> HOW TO COMPLETE THIS TASK:
Given the entries that follow, write out exactly the lines starting at the one containing "model (under src/)" and ending at the one containing "ssbd/rawblocks.hpp); an abstract", both ends included, and only those.

[Stored data entries]
(** * webrtc.ts: the SDP codec filter and the start/stop glue

    A shallow embedding of [src/webrtc.ts].

    - JavaScript strings are modelled as [string]: sequences of code units
      below 256, which covers every character the patterns of the source
      mention (SDP is an ASCII format).
    - [+match[i]] turns a run of decimal digits into a JavaScript Number.
      Payload types are modelled as [N]; the two agree for every digit run
      whose value is below 2^53 (an RTP payload type is below 128), and
      [Array.prototype.join] prints such a Number in plain decimal.
    - The four patterns of [sdpFilterCodec] are embedded as matchers that
      return the capture groups the source reads; [search] is the leftmost
      scan of [String.prototype.match] for a pattern without flags. *)

From Stdlib Require Import String Ascii List NArith Bool Arith Lia.
From Stdlib Require Import DecimalString.
Import ListNotations.
Open Scope list_scope.
Open Scope string_scope.

(** ** Characters and strings *)

Module Js.

(** [[0-9]] and [\d] (no unicode flag). *)
Definition is_digit (c : ascii) : bool :=
  ((48 <=? nat_of_ascii c) && (nat_of_ascii c <=? 57))%nat.

(** [\s] restricted to code units below 256: TAB, LF, VT, FF, CR, SP, NBSP. *)
Definition is_space (c : ascii) : bool :=
  let n := nat_of_ascii c in
  (((9 <=? n) && (n <=? 13)) || (n =? 32) || (n =? 160))%nat.

(** The characters [.] refuses (below 256: LF and CR). *)
Definition is_line_terminator (c : ascii) : bool :=
  let n := nat_of_ascii c in ((n =? 10) || (n =? 13))%nat.

Definition LF : ascii := ascii_of_nat 10.
Definition CR : ascii := ascii_of_nat 13.
Definition SP : ascii := " "%char.

(** [line.startsWith(p)]. *)
Definition startsWith (line p : string) : bool := prefix p line.

(** [s.slice(n)] for [0 <= n]. *)
Fixpoint drop (n : nat) (s : string) : string :=
  match n, s with
  | O, _ => s
  | S n', String _ r => drop n' r
  | S _, EmptyString => EmptyString
  end.

(** If [s] starts with [p], what follows [p]. *)
Definition strip (p s : string) : option string :=
  if startsWith s p then Some (drop (String.length p) s) else None.

(** The longest run of digits at the head of [s], and what follows it. *)
Fixpoint digits_of (s : string) : string * string :=
  match s with
  | String c r =>
      if is_digit c
      then let '(d, t) := digits_of r in (String c d, t)
      else (EmptyString, s)
  | EmptyString => (EmptyString, EmptyString)
  end.

Definition digit_val (c : ascii) : N := N.of_nat (nat_of_ascii c - 48).

Fixpoint to_number_acc (acc : N) (s : string) : N :=
  match s with
  | EmptyString => acc
  | String c r => to_number_acc (10 * acc + digit_val c)%N r
  end.

(** Unary [+] on a run of digits. *)
Definition to_number (digits : string) : N := to_number_acc 0%N digits.

(** [String(n)] for a Number holding a natural number. *)
Definition number_to_string (n : N) : string :=
  NilZero.string_of_uint (N.to_uint n).

(** [arr.includes(n)] on an array of Numbers. *)
Definition includes (n : N) (arr : list N) : bool := existsb (N.eqb n) arr.

(** [arr.join(' ')]. *)
Definition join (arr : list N) : string :=
  String.concat " " (map number_to_string arr).

(** [s.split('\n')]: always at least one piece. *)
Fixpoint split_lines (s : string) : list string :=
  match s with
  | EmptyString => [EmptyString]
  | String c r =>
      if Ascii.eqb c LF then EmptyString :: split_lines r
      else match split_lines r with
           | h :: t => String c h :: t
           | [] => [String c EmptyString]
           end
  end.

(** Leftmost scan: [at_pos] is tried at every position of [s], the end
    included; the text before the match is returned with the result. *)
Fixpoint search {A : Type} (at_pos : string -> option A) (s : string)
  : option (string * A) :=
  match at_pos s with
  | Some r => Some (EmptyString, r)
  | None =>
      match s with
      | EmptyString => None
      | String c r =>
          match search at_pos r with
          | Some (pre, x) => Some (String c pre, x)
          | None => None
          end
      end
  end.

End Js.

Import Js.

(** ** The patterns of [sdpFilterCodec] *)

Inductive Kind : Type := video | audio.

Definition kind_str (k : Kind) : string :=
  match k with video => "video" | audio => "audio" end.

(** [`m=${kind} `] *)
Definition media_prefix (k : Kind) : string := "m=" ++ kind_str k ++ " ".
(* ===== verification/Prelude.v ===== *)
(** * SLSFS: a verification library

    SLSFS is a distributed file system for serverless functions.  A client sends packets
    to a proxy; the proxy gives each to a worker, the connection to a data function; the
    data function turns it into striped reads and writes of blocks, and commits these in
    two phases on block store servers, which keep them in LevelDB.  Proxies find each
    other in ZooKeeper and share the keys out on a ring.

    The development is a shallow embedding: structures are records, enumerations are
    inductive types, integers are [Z] with their wrap-around written out ([u8] to [u64]),
    buffers are lists of bytes, handlers are functions from state to [option] state, and
    [None] is what the code leaves undefined (an access outside a buffer), an exception,
    or a step that cannot be taken.  What other threads may do in between is an explicit
    sequence of steps.  Names follow the source.

    ** Files, and the sources they model (under src/)

    The block store:
    - [Prelude]: bytes, integers, buffers, decimal text, the state monad, hints.
    - [Outcome]: results, exceptions and undefined behaviour apart, and the numbers that
      [std::stoi] and [std::stoull] read.
    - [Double]: the doubles that [std::stod] reads, and their conversions to integers.
    - [Wire]: both packet formats, with their codes, hashes and byte images
      (proxy/serializer.hpp, ssbd/leveldb-serializer.hpp).
    - [KvLog]: LevelDB as the class [KVStore], and [persistent_log] over it
      (ssbd/persistent-log.hpp).
    - [Ssbd]: the handlers of the server, its dispatch and its read loop (ssbd/main.cpp,
      ssbd/rawblocks.hpp); an abstract block, and the refinement of every handler to it.
    - [BlockClient]: the test client beside the server (ssbd/client.cpp).

    The storage side of a data function (functions/datafunction, functions/libslsfs):
    - [Request]: the request and metadata records and their memory images, and
      [request_parser] (json-replacement.hpp).
    - [Stripe]: the loop that splits a range into pieces, and the striped file.
    - [Connection]: requests and answers of one connection (backend-ssbd.hpp).
    - [Coordinator]: the requests and response handlers of the two phases, reads and
      replication (storage-conf-ssbd-backend.hpp, lines 24-590 and 738-827).
    - [Cluster]: coordinator and servers together, through the bytes on the wire.
    - [Directory]: directories and every metadata operation (lines 598-736, 829-2015).
    - [Filesystem]: the multi-input commit (lines 315-525), and metadata operations from
      the read of the directory to the last commit.
    - [Cache], [CacheTransfer]: the LRU block cache, and how its tables travel to the next
      data function (caching.hpp).

    - [Base64]: the codec that [base::encode] and [base::decode] use
      (libslsfs/slsfs/cppcodec, basetypes.hpp).
    - [Storages]: blocks in Cassandra or in an object store, and the job of a data function
      over them (storage-conf-cass.hpp, storage-conf-swift.hpp, storage-cassandra.hpp,
      storage-swiftkv-minio.hpp, proxy-command.hpp).
    - [Lists]: lists in a table, and the listing made of them (storage-cassandra.hpp,
      ssbd/metadatafunction.hpp).
    - [Entry]: the start of a function from a JSON object (entry.cpp, create-request.hpp,
      switchstring.hpp, base64-conv.hpp).
    - [Process]: one process and its connections to several proxies: listeners, registration,
      joining, timers, the end (proxy-command.hpp, tcp-server.hpp, entry.cpp).
    - [Measure]: the program that measures a storage (test-storage.cpp).
    - [Stun]: asking a server for the address of a function (functions/traversal/opener.hpp).

    The proxy (proxy/) and the client library (proxy/clients/):
    - [Launcher]: the tables of open and locked files, which admit requests (launcher.hpp).
    - [SocketWriter]: the queue in front of a socket (socket-writer.hpp).
    - [Client]: the packets the library makes and its path functions
      (clients/clientlib-packet-create.hpp).
    - [Worker]: jobs, workers, and the binding of files to workers (worker.hpp,
      launcher-job.hpp, launcher.hpp, policy/worker-filetoworker.hpp).
    - [DataFunction]: the commands a data function reads from a proxy and its answers
      (functions/datafunction/proxy-command.hpp), and the way of a request from a path
      through the directories and back.
    - [Ring]: ids, owners of keys, reconfiguration (zookeeper.hpp, launcher.hpp,
      clients/clientlib.hpp, clients/clientlib-zookeeper.hpp).
    - [Server]: connections, message buckets, direct communication and the return of
      answers (server.hpp, launcher.hpp).
    - [Policy]: how many workers are started, how long an idle one stays, and two more
      choices of a worker (policy/, launcher-policy.hpp, launcher.hpp).
    - [Trigger]: the HTTP client that starts functions, and who uses it (trigger.hpp,
      launcher.hpp, server.hpp).
    - [Direct]: a data function's connections to clients, the direct client and the pool
      of clients (functions/datafunction/tcp-server.hpp, clients/clientlib-direct-client.hpp,
      clients/clientlib-client-pool.hpp).
    - [Membership]: the nodes of the proxies in ZooKeeper: set up, heartbeat, reset, shutdown
      and the check of the next proxy with its clock (zookeeper.hpp).
    - [Report]: the counters and the report of every second, and the policies called
      together (launcher-base-types.hpp, launcher-policy.hpp).
    - [Startup]: [main] from its options to the proxy that runs, and the policies chosen by
      name and arguments (main.cpp, server.hpp, basic.hpp, uuid.hpp).
    - [Api]: the class a program uses: operations on paths that return 1 or -1
      (clients/client.hpp).
    - [Binding]: the functions through which Java calls that class (clients/com_gmail...cpp).
    - [Shell]: the command line (clients/slsfs-cmd.cpp).
    - [Trace]: the emulator that replays a trace of accesses (trace-emulator/).
    - [Bench]: the benchmark, and the proxy that measures its functions
      (clients/slsfs-client.cpp, clients/datafunction-profile.cpp).

    ** How the parts meet

    [Cluster] and [Filesystem] run the requests of [Coordinator] on the servers of [Ssbd]
    after [serialize] and [parse] of [Wire].  [DataFunction] runs [Directory] and
    [Filesystem] on packets of [Client].  [Worker] calls [Launcher], [Server] calls
    [Worker] and [SocketWriter], [Ring] sends what [DataFunction] reads.  [Direct] joins
    the proxy of [Server], the jobs of [DataFunction] and the direct client.  [Trigger]
    posts what the pool of [Policy] decides to start, and [Entry] runs one request over the
    coordinator or over the storages of [Storages], whose values pass [Base64].  [Api] is on
    top: its instance [served] runs the packets of [Client] through [Launcher] and the
    jobs of [DataFunction]; [Shell], [Binding] and [Bench] are over the same interface.  [Process] has
    many connections of [DataFunction]; what it registers is read by [Worker] and [Direct].
    [BlockClient] talks to the handlers of [Ssbd], and the requests
    of [Trace] are given to the reader of [Wire].  [Startup] makes the policies that [Report] calls together and the announcement
    that [Membership] writes, whose nodes [Ring] reads.  Five parts are known to their
    callers by interface only: LevelDB ([KVStore], with its laws and the finite-map
    instance), ZooKeeper ([ZooKeeper], likewise), the policy that
    chooses a worker ([AvailablePolicy], with the instance [lowest_load_policy]), the
    transports of the client class ([Transport]) and the storages that answer at once
    ([Storage], with an instance for each of the two).

    ** What is shown

    - Refinement: the handlers of a server implement an abstract block; striped
      two-phase writes and reads implement a flat file; metadata operations and, from
      end to end, requests by paths and calls of the client class implement a map from
      names, also for lines typed at the prompt and calls of Java; a direct request is answered with what its job produced.
    - Agreement: a coordinator decides once, from all answers; a busy write changes no
      byte; answers find their requests in any order.
    - The proxy: open files are protected, no job is lost or answered twice while no
      worker fails, one worker serves a file, answers return to the client that asked,
      in order; packets queued for a socket keep their order.
    - The policies: starts stay within their bounds while ticks come after the handlers of
      the tick before, and the size of a fixed pool is kept when only workers that the proxy
      started connect, but not with workers of another proxy; a moving average is one, a pool of
      clients gives each to one thread.
    - Invocations: while nothing fails, what is posted to start functions is written and
      answered; after one failure nothing is.
    - The process of a data function: its listeners, what it registers, whom it joins, and
      that one timer ends them all.
    - The proxy from outside: what its command line makes of it and that its pools keep to
      the numbers in it under the same conditions, which jobs its report counts, and whose nodes are in ZooKeeper, in any order of
      starts, beats and ends.
    - Other storages: over Cassandra requests at block boundaries act on a map of blocks,
      also from the JSON object a function is started with; base64 texts decode to what
      was encoded, and decoding stays in its buffers whatever the text.
    - Programs beside the system: the order and the waits in which a trace is replayed, and
      what a proxy makes of its requests; what the test client writes into a block; how many
      requests the measurements make and when their table is written; which answers of a
      STUN server are read back.
    - The ring: after its first listing of proxies that are all alive a client agrees with the
      proxies on owners, after the second it knows no proxy; a newcomer takes keys for
      itself only.
    - Round trips of requests, records, packets and cache tables; bounds and the
      behaviour outside them; loops that end.
    - What the code does where that is not what it means to do is a theorem as well.

    ** Fuel

    Recursion that is not structural has fuel, and a lemma that it is enough:
    [Stripe.split] takes one unit per piece ([split_correct]); [Ssbd.serve] one
    more than the packets ([serve_framing]); a metadata operation reads twice at most
    ([Filesystem.run_reads]); [Cache.evict] one per entry of the list
    ([set_is_lru]), the loops over block numbers one per block; readers of tables
    one more than the bytes ([tables_read_back]); [Process.find_port] one per port
    ([join_finds_port]); [Stun.search] one more than the
    attributes of four bytes ([every_answer_is_searched]); [Shell.run] one more than the bytes typed ([run_ends]); [Ring.send] six for its five attempts
    ([send_ends]), and so [Direct.direct_send] ([direct_send_ends]); the loop of
    [Api.unlock_thread] does not end, which is shown for any fuel; [to_string] twenty
    digits, the most a 64-bit integer has.

    ** Parameters

    LevelDB, ZooKeeper, the choice of a replica ([pick]), random salts and draws, the order in which
    answers arrive ([shuffle] and explicit permutations), clocks and [format_time], SHA-256
    ([get_uuid]), Poco's base64 ([poco_encode], [poco_decode], with the laws [poco_laws] and
    [codec_laws] and an instance), the parser of JSON and of URLs, the drivers of Cassandra
    and of the object store as a [KVStore] each, the resolver and whether a connection succeeds, what arrives over
    a socket ([net]), products with [double]s, the contents of uninitialised or freed
    memory ([uninitialised], [freed]), the parsed command line, the files that can be
    opened, and [boost::format].

    ** Not modelled

    Input and output themselves (accepting sockets, TLS and the text of HTTP messages, the
    sessions of the ZooKeeper client, printed statistics); the launch policies that no
    option selects and that do not compile (adaptive_max_load, const_limit_launch,
    prestart_one); answers that are handled while the requests of their phase are still being
    sent ([two_pc], [two_pc_multi]; what they decide is in [Coordinator]); older versions of the configuration for the block store; averages,
    deviations and rates, which are floating point; the copy of the proxy for traces but for its packets, the nodes of the
    emulator that its [main] has commented out; vendored libraries other than the base64
    codec. *)
From Stdlib Require Import ZArith Lia.
From Stdlib Require Export Init.Byte.
From stdpp Require Export base tactics option list countable gmap.
From stdpp Require Import strings.
(* ===== verification/Ssbd.v ===== *)
(** * The block store server ([ssbd/main.cpp], [ssbd/rawblocks.hpp])

    One [tcp_connection] handler per packet type, each a function of the two
    databases; the dispatch on the header and the framing of the input stream;
    the abstract view of one block and what every handler does to it. *)
From Stdlib Require Import ZArith Lia.
From stdpp Require Import base tactics option list gmap strings.
From S2P Require Import Prelude Wire KvLog.
Import leveldb_pack.

(** ** [class rawblocks]: a block read from the database into [buf_] *)
Module rawblocks.

Definition fullsize_default : Z := 4 * 1024.
Definition headersize : Z := 0.
Definition blocksize (fullsize : Z) : Z := fullsize - headersize.

Definition bind {D} `{KVStore D} (db : D) (key : bytes) : option bytes := db_get key db.

Definition flush {D} `{KVStore D} (buf_ : bytes) (db : D) (key : bytes) : D :=
  db_put key buf_ db.

(** [std::copy_n(src, n, buf_.begin() + logic_position)] *)
Definition write (buf_ : bytes) (logic_position : nat) (src : bytes) (size : nat) : option bytes :=
  src ← mem_get 0 size src; mem_set logic_position src buf_.

(** The count is [min(buf_.size() - logic_position, size)] in [size_t]: a position
    past the end wraps around and the copy leaves the buffer. *)
Definition read (buf_ : bytes) (logic_position : nat) (ot : bytes) (size : nat) : option bytes :=
  let avail := u64 (Z.of_nat (length buf_) - headersize - Z.of_nat logic_position) in
  let n := Z.to_nat (Z.min avail (Z.of_nat size)) in
  if decide (logic_position <= length buf_)%nat then
    src ← mem_get logic_position n buf_; mem_set 0 src ot
  else None.

End rawblocks.

(** ** The handlers *)
Section server.
Context {D : Type} `{KVStore D}.
Import persistent_log.

(** What the connections of one server share: the block database and the log. *)
Record server := mk_server { db_ : D; db_log_ : D }.

(** Lines 162-167: the old block grown to hold the request, with the request's
    bytes copied at its position.  The size is computed in [uint32_t]. *)
Definition write_block (position datasize : Z) (read_buf old_block : bytes) : option bytes :=
  let size := Z.max (u32 (position + datasize)) (u32 (Z.of_nat (length old_block))) in
  mem_set (Z.to_nat position) read_buf (resize_to (Z.to_nat size) old_block).
(* ===== verification/BlockClient.v ===== *)
(** * The test client of the block store ([ssbd/client.cpp])

    The program that the build makes beside the server: it reads and writes positions of one
    file in turn and waits for each answer.  Here it talks to the handlers of [Ssbd] through
    the bytes on the wire. *)
From Stdlib Require Import ZArith Lia.
From stdpp Require Import base tactics option list gmap strings.
From S2P Require Import Prelude Wire KvLog Ssbd.
Import leveldb_pack.

(** [genversion], from the microseconds since the epoch. *)
Definition genversion (micros : Z) : Z := u32 (Z.shiftr (u64 micros) 6).

Definition test_uuid : bytes := concat (replicate 15 [x07; x08]) ++ [x07; x09].

(** A packet made by [std::make_shared] is zero but for the fields that are assigned; the
    version is not among them. *)
Definition header_at (m : msg_t) (pos size : Z) : packet_header :=
  mk_header (code m) test_uuid (u32 (Z.quot pos 4096)) (u16 (Z.rem pos 4096)) size 0 (replicate 4 x00).

(** The packets of [write]: the version is the data, and behind it room for the buffer,
    which is not copied there. *)
Definition prepare_packet (version pos : Z) : packet :=
  mk_packet (header_at two_pc_prepare pos 0) (le_bytes 4 (hton 4 version)).
(* ===== verification/Connection.v ===== *)
(** * The client side of a block store connection ([libslsfs/slsfs/backend-ssbd.hpp])

    [backend::ssbd] keeps the requests it has sent in a map keyed by the request's
    (uuid, block, salt) and runs the callback of the request a response echoes. *)
From Stdlib Require Import ZArith Lia.
From stdpp Require Import base tactics option list gmap strings.
From S2P Require Import Prelude Wire.
Import leveldb_pack.

(** The key [packet_header_key_hash_compare] compares. *)
Definition job_key : Type := bytes * Z * bytes.
Definition key_of (h : packet_header) : job_key := (h.(uuid), h.(blockid), h.(salt)).

Lemma key_of_compare h1 h2 : packet_header_key_compare h1 h2 = true <-> key_of h1 = key_of h2.
Proof. unfold packet_header_key_compare. apply bool_decide_eq_true. Qed.

(** Headers the map takes for the same key have the same hash. *)
Lemma key_compare_hash h1 h2 :
  packet_header_key_compare h1 h2 = true -> packet_header_key_hash h1 = packet_header_key_hash h2.
Proof.
  rewrite key_of_compare. unfold key_of, packet_header_key_hash. by intros [= -> -> ->].
Qed.

Section connection.
(** A callback, by what it will be run with. *)
Context {C : Type}.

(** [detail::job]: the request and the callback connected to it. *)
Record job := mk_job { original_request : packet; next : C }.

(** [jobmap] *)
Local Abbreviation jobs := (gmap job_key job).

(** What [start_send_request] hands to the socket writer: a [get] keeps the
    [datasize] of its header, every other packet is serialized. *)
Definition sent_bytes (request : packet) : bytes :=
  match of_code request.(header).(type) with
  | Some get => serialize_header request
  | _ => (serialize request).2
  end.

(** [emplace] fails on a key that is outstanding, and the code asserts it did not. *)
Definition start_send_request (js : jobs) (request : packet) (on_response : C)
    : option (jobs * bytes) :=
  match js !! key_of request.(header) with
  | Some _ => None
  | None => Some (<[key_of request.(header) := mk_job request on_response]> js, sent_bytes request)
  end.

(** [start_read_one] and [start_read_one_body]: one response off the stream, its job
    looked up by the response's header, run and erased. *)
Definition start_read_one (js : jobs) (input : bytes) : option (jobs * (C * packet) * bytes) :=
  '(resp, input) ← read_leveldb input;
  job ← js !! key_of resp.(header);
  Some (delete (key_of resp.(header)) js, (job.(next), resp), input).

(** [job::cancel], run on every outstanding job when the connection is closed. *)
Definition cancel (j : job) : C * packet :=
  (j.(next), mk_packet (set_type err j.(original_request).(header)) []).

Definition close (js : jobs) : list (C * packet) := cancel <$> (map_to_list js).*2.

(** A connection that sends a list of requests. *)
Fixpoint send_all (js : jobs) (rs : list (packet * C)) : option (jobs * bytes) :=
  match rs with
  | [] => Some (js, [])
  | (r, c) :: rs =>
      '(js, b) ← start_send_request js r c;
      '(js, b') ← send_all js rs;
      Some (js, b ++ b')
  end.

(** The responses of a stream, to its end. *)
Fixpoint receive (n : nat) (js : jobs) (input : bytes) : option (jobs * list (C * packet)) :=
  match n with
  | O => Some (js, [])
  | S n =>
      '(js, ran, input) ← start_read_one js input;
      '(js, rest) ← receive n js input;
      Some (js, ran :: rest)
  end.

(** ** Responses find their requests *)

(** A server answers with the request's header, the type and [datasize] aside. *)
Definition answers (r resp : packet) : Prop :=
  key_of resp.(header) = key_of r.(header) /\
  wf_header resp.(header) /\ Z.of_nat (length resp.(data)) < 2 ^ 32.

Lemma read_response resp rest : wf_header resp.(header) -> Z.of_nat (length resp.(data)) < 2 ^ 32 ->
  read_leveldb ((serialize resp).2 ++ rest) = Some ((serialize resp).1, rest).
Proof.
  destruct resp as [h d]. cbn [header data]. intros Hh Hd.
  unfold serialize, read_leveldb. cbn [fst snd header data].
  rewrite (wrap_small 4) by (change (modulus 4) with (2 ^ 32); lia).
  set (h' := set_datasize _ h).
  assert (wf_header h') as Hh' by (destruct Hh; split; cbn; try done; lia).
  rewrite <- (assoc_L (++)), read_n_app by (by apply leveldb_pack_facts.leveldb_length_dump).
  cbn [mbind option_bind].
  rewrite <- (app_nil_r (dump h')), leveldb_pack_facts.leveldb_parse_dump_app by done.
  cbn [mbind option_bind]. by rewrite read_n_app by (cbn; lia).
Qed.

Definition outstanding (rs : list (packet * C)) : jobs :=
  list_to_map ((fun rc => (key_of rc.1.(header), mk_job rc.1 rc.2)) <$> rs).

Definition keys (rs : list (packet * C)) : list job_key := (fun rc => key_of rc.1.(header)) <$> rs.

Lemma outstanding_cons r c rs :
  outstanding ((r, c) :: rs) = <[key_of r.(header) := mk_job r c]> (outstanding rs).
Proof. done. Qed.

Lemma outstanding_lookup rs k : k ∉ keys rs -> outstanding rs !! k = None.
Proof.
  intros Hk. apply not_elem_of_list_to_map_1. rewrite <- list_fmap_compose. exact Hk.
Qed.

Lemma send_all_outstanding rs js : NoDup (keys rs) -> (forall k, k ∈ keys rs -> js !! k = None) ->
  send_all js rs = Some (outstanding rs ∪ js, concat ((fun rc => sent_bytes rc.1) <$> rs)).
Proof.
  revert js. induction rs as [|[r c] rs IH]; intros js Hn Hjs; cbn [send_all].
  - unfold outstanding. simpl. by rewrite (left_id_L ∅ (∪)).
  - unfold keys in Hn. simpl in Hn. apply NoDup_cons in Hn as [Hk Hn].
    unfold start_send_request. rewrite Hjs by left. cbn [mbind option_bind].
    rewrite IH; [|done|].
    + cbn [mbind option_bind]. do 2 f_equal. rewrite outstanding_cons.
      rewrite <- insert_union_r by (by apply outstanding_lookup). apply insert_union_l.
    + intros k Hk'. rewrite lookup_insert_ne; [apply Hjs; by right|]. intros <-. by apply Hk.
Qed.

Lemma outstanding_perm rs rs' : NoDup (keys rs) -> rs ≡ₚ rs' -> outstanding rs = outstanding rs'.
Proof.
  intros Hn Hp. apply list_to_map_proper; [|by rewrite Hp].
  rewrite <- list_fmap_compose. exact Hn.
Qed.

Lemma receive_outstanding rs resps rest : NoDup (keys rs) ->
  Forall2 (fun rc resp => answers rc.1 resp) rs resps ->
  receive (length resps) (outstanding rs) (concat ((fun p => (serialize p).2) <$> resps) ++ rest)
  = Some (∅, zip_with (fun rc resp => (rc.2, (serialize resp).1)) rs resps).
Proof.
  intros Hn Hf. induction Hf as [|[r c] resp rs resps (Ek & Hh & Hd) Hf IH].
  - done.
  - unfold keys in Hn. simpl in Hn. apply NoDup_cons in Hn as [Hk Hn]. simpl in Ek.
    cbn [length receive fmap list_fmap concat]. rewrite <- (assoc_L (++)).
    unfold start_read_one. rewrite read_response by done. cbn [mbind option_bind].
    change (key_of (header (serialize resp).1)) with (key_of (header resp)). rewrite Ek.
    rewrite outstanding_cons, lookup_insert_eq. cbn [mbind option_bind].
    rewrite delete_insert_id by (by apply outstanding_lookup).
    rewrite IH by done. done.
Qed.

End connection.
Arguments job : clear implicits.

(** ** Properties *)

(** C9. Every request gets its own answer: when a connection sends requests with
    distinct (uuid, block, salt), all are accepted, and whatever order the server
    answers them in, each callback is run exactly once with the answer to its own
    request, after which nothing is outstanding. *)
Theorem responses_find_requests {C : Type} (rs rs' : list (packet * C)) resps
    (Hn : NoDup (keys rs)) (Hp : rs ≡ₚ rs')
    (Ha : Forall2 (fun rc resp => answers rc.1 resp) rs' resps) :
  exists js, send_all ∅ rs = Some (js, concat ((fun rc => sent_bytes rc.1) <$> rs)) /\
    receive (length resps) js (concat ((fun p => (serialize p).2) <$> resps))
    = Some (∅, zip_with (fun rc resp => (rc.2, (serialize resp).1)) rs' resps).
Proof.
  exists (outstanding rs). split.
  - rewrite send_all_outstanding by done. by rewrite (right_id_L ∅ (∪)).
  - rewrite (outstanding_perm rs rs'), <- (app_nil_r (concat _)) by done.
    apply receive_outstanding; [|done]. unfold keys. by rewrite <- Hp.
Qed.

Definition sample_get (bid : Z) (s : byte) : packet :=
  create_request [s; x01; x01; x01] (replicate 32 x61) get 0 bid 0 3.
Definition sample_answer (bid : Z) (s : byte) : packet :=
  mk_packet (set_type ack (sample_get bid s).(header)) [s; s; s].

Lemma responses_find_requests_witness :
  exists js, send_all ∅ [(sample_get 0 x02, 0%nat); (sample_get 1 x03, 1%nat)]
      = Some (js, sent_bytes (sample_get 0 x02) ++ sent_bytes (sample_get 1 x03) ++ []) /\
    receive 2 js (concat ((fun p => (serialize p).2) <$> [sample_answer 1 x03; sample_answer 0 x02]))
    = Some (∅, [(1%nat, sample_answer 1 x03); (0%nat, sample_answer 0 x02)]).
Proof.
  apply (responses_find_requests [(sample_get 0 x02, 0%nat); (sample_get 1 x03, 1%nat)]
    [(sample_get 1 x03, 1%nat); (sample_get 0 x02, 0%nat)]
    [sample_answer 1 x03; sample_answer 0 x02]).
  - apply NoDup_cons. split; [|apply NoDup_singleton]. intros E%list_elem_of_singleton. discriminate.
  - apply perm_swap.
  - assert (forall b s, 0 <= b < 2 -> answers (sample_get b s) (sample_answer b s)) as Ha.
    { intros b s Hb. split; [done|]. split; [|done].
      split; first [done | apply (wrap_range 4) | apply (wrap_range 2)]. }
    repeat constructor; apply Ha; lia.
Defined.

> ANSWER SECTION:
    ** Files, and the sources they model (under src/)

    The block store:
    - [Prelude]: bytes, integers, buffers, decimal text, the state monad, hints.
    - [Outcome]: results, exceptions and undefined behaviour apart, and the numbers that
      [std::stoi] and [std::stoull] read.
    - [Double]: the doubles that [std::stod] reads, and their conversions to integers.
    - [Wire]: both packet formats, with their codes, hashes and byte images
      (proxy/serializer.hpp, ssbd/leveldb-serializer.hpp).
    - [KvLog]: LevelDB as the class [KVStore], and [persistent_log] over it
      (ssbd/persistent-log.hpp).
    - [Ssbd]: the handlers of the server, its dispatch and its read loop (ssbd/main.cpp,
      ssbd/rawblocks.hpp); an abstract block, and the refinement of every handler to it.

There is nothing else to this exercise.